紅蓮の腕〈グレン ノ カイナ〉~六花の翼・オーランド編~
「さんっ!」
背後に近づいた敵の胸に、肘をめりこませる。
ずるりとその体が崩れ落ちる前に……
「しい、ご!」
左から来た敵をなぎ払い、振り向きざまに回し蹴りを食らわせた。
吹っ飛んだ死者は、その背中で他の死者も巻き込みながら倒れる。
「無茶すんじゃねえ、オーランド!」
クライドが向こうの端から、オーランドがいるところまで敵を燃やしながら近づいてくる。
「おー、あっちはいいんか?」
「アリスがいるからな。
それより、異変に気づいたか?」
「異変?」
話す間も、彼らは休まずに攻撃し続ける。
死者の弱点は日光と炎であり、クライドの攻撃の方が有効だ。
オーランドは彼らの動きを止めることはできるが、完全に消滅させるには日光に当てるか、燃やすかしかない。

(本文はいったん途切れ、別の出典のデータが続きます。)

Definition getblockdata_ok (p : GetBlockDataPayload) : Prop :=
  zlen (gb_hashes p) ≤ MAX_GETBLOCKDATA_HASHES ∧ Forall hash32_ok (gb_hashes p).

(** The shape every counted list of hashes shares: two bytes of count, the hashes, a suffix *)
Lemma hashes_data_eq data n post :
  bytes_ok data → 0 ≤ n → 2 + n * 32 + post = zlen data → 0 ≤ post → le_val (slice data 0 (0 + 2)) = n →
  ∃ hs, read_hashes data 0 (Z.to_nat n) = Ok hs ∧ zlen hs = n ∧ Forall hash32_ok hs ∧
        data = le_bytes 2 (zlen hs) ++ mjoin hs ++ slice data (2 + n * 32) (zlen data).
Proof.
  intros Hd Hn Hl Hp Hv. destruct (read_hashes_total data 0 (Z.to_nat n) Hd) as (hs & Hr & Hlen & Hok & Hj); [lia..|].
  exists hs. assert (Hz : zlen hs = n) by (unfold zlen; lia). split_and!; try done.
  rewrite Hz, Hj, <- Hv. destruct (uint_field 2 data 0 (0 + 2) Hd) as [-> _]; [lia..|]. rewrite Hv.
  replace (2 + (0 + Z.of_nat (Z.to_nat n)) * 32) with (2 + n * 32) by lia. change (2 + 0 * 32) with (0 + 2).
  rewrite !slice_cat by lia. symmetry. by apply slice_full.
Qed.

#[export, refine] Instance getblockdata_payload : Payload GetBlockDataPayload := {|
  pl_ok := getblockdata_ok; pl_to := getblockdata_to_bytes; pl_from := getblockdata_from_bytes |}.
Proof.
  intros bs p Hbs. split; [|split].
  - unfold getblockdata_from_bytes. destruct (Z.ltb_spec (zlen bs) 2); [done|].
    rewrite uint_at_total by lia. cbn [rbind]. destruct (_ <? _); [done|].
    destruct (Z.eqb_spec (zlen bs) (2 + le_val (slice bs 0 (0 + 2)) * 32)); [|done]. cbn [negb].
    destruct (uint_field 2 bs 0 (0 + 2) Hbs) as [_ Hw]; [lia..|]. unfold in_width in Hw.
    destruct (hashes_data_eq bs _ 0 Hbs (proj1 Hw)) as (hs & -> & _); [lia..|done|done].
  - unfold getblockdata_from_bytes, getblockdata_ok, getblockdata_to_bytes. destruct (Z.ltb_spec (zlen bs) 2); [done|].
    rewrite uint_at_total by lia. cbn [rbind]. destruct (Z.ltb_spec MAX_GETBLOCKDATA_HASHES (le_val (slice bs 0 (0 + 2)))); [done|].
    destruct (Z.eqb_spec (zlen bs) (2 + le_val (slice bs 0 (0 + 2)) * 32)) as [He|]; [|done]. cbn [negb].
    destruct (uint_field 2 bs 0 (0 + 2) Hbs) as [_ Hw]; [lia..|]. unfold in_width in Hw.
    destruct (hashes_data_eq bs _ 0 Hbs (proj1 Hw)) as (hs & -> & Hz & Hok & Hdata); [lia..|done|]. cbn [rbind]. intros [= <-]. cbn [gb_hashes].
    split; [split; [lia|done]|]. destruct (Z.ltb_spec MAX_GETBLOCKDATA_HASHES (zlen hs)); [lia|]. f_equal.
    rewrite <- He in Hdata. unfold slice in Hdata. rewrite Z.sub_diag, app_nil_r in Hdata. by symmetry.
  - intros [[Hc Hok] He]. unfold getblockdata_to_bytes in He. destruct (Z.ltb_spec MAX_GETBLOCKDATA_HASHES (zlen (gb_hashes p))); [done|].
    apply Ok_inj in He as <-. pose proof (mjoin_hashes_len _ (hashes_ok_len _ Hok)) as Hj. pose proof (zlen_nonneg (gb_hashes p)).
    assert (Hlen : zlen (le_bytes 2 (zlen (gb_hashes p)) ++ mjoin (gb_hashes p)) = 2 + zlen (gb_hashes p) * 32) by (autorewrite with zlen; lia).
    unfold getblockdata_from_bytes. rewrite Hlen. destruct (Z.ltb_spec (2 + zlen (gb_hashes p) * 32) 2); [lia|].
    rewrite uint_at_total by lia. cut_slice. rewrite le_val_le_bytes_id by (by eapply count_u16). cbn [rbind].
    destruct (Z.ltb_spec MAX_GETBLOCKDATA_HASHES (zlen (gb_hashes p))); [lia|]. rewrite Z.eqb_refl. cbn [negb].
    rewrite <- (app_nil_r (mjoin (gb_hashes p))), zlen_to_nat, read_hashes_app; try done; [|apply le_bytes_ok|constructor].
    cbn [rbind]. by destruct p.
Defined.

しかし、日光に当たっても平気な死者が出てきてしまった。
それと対峙するのは、今回が初めてだが……。
「こいつら、火炎にも耐性をつけてきてる」
「……なんやて?」
「少しの火じゃ、びくともしなくなってるってことだ!」
「な……っ!」
クライドとの会話に夢中になっていたオーランドを、横から死者が殴りつける。
オーランドはその腕が胴にめり込む前に、とっさに両腕でガードした。
「く……っ!」
そのこぶしは、今までの死者のものとは違う。
数段重くなっていることに、ようやく気づいた。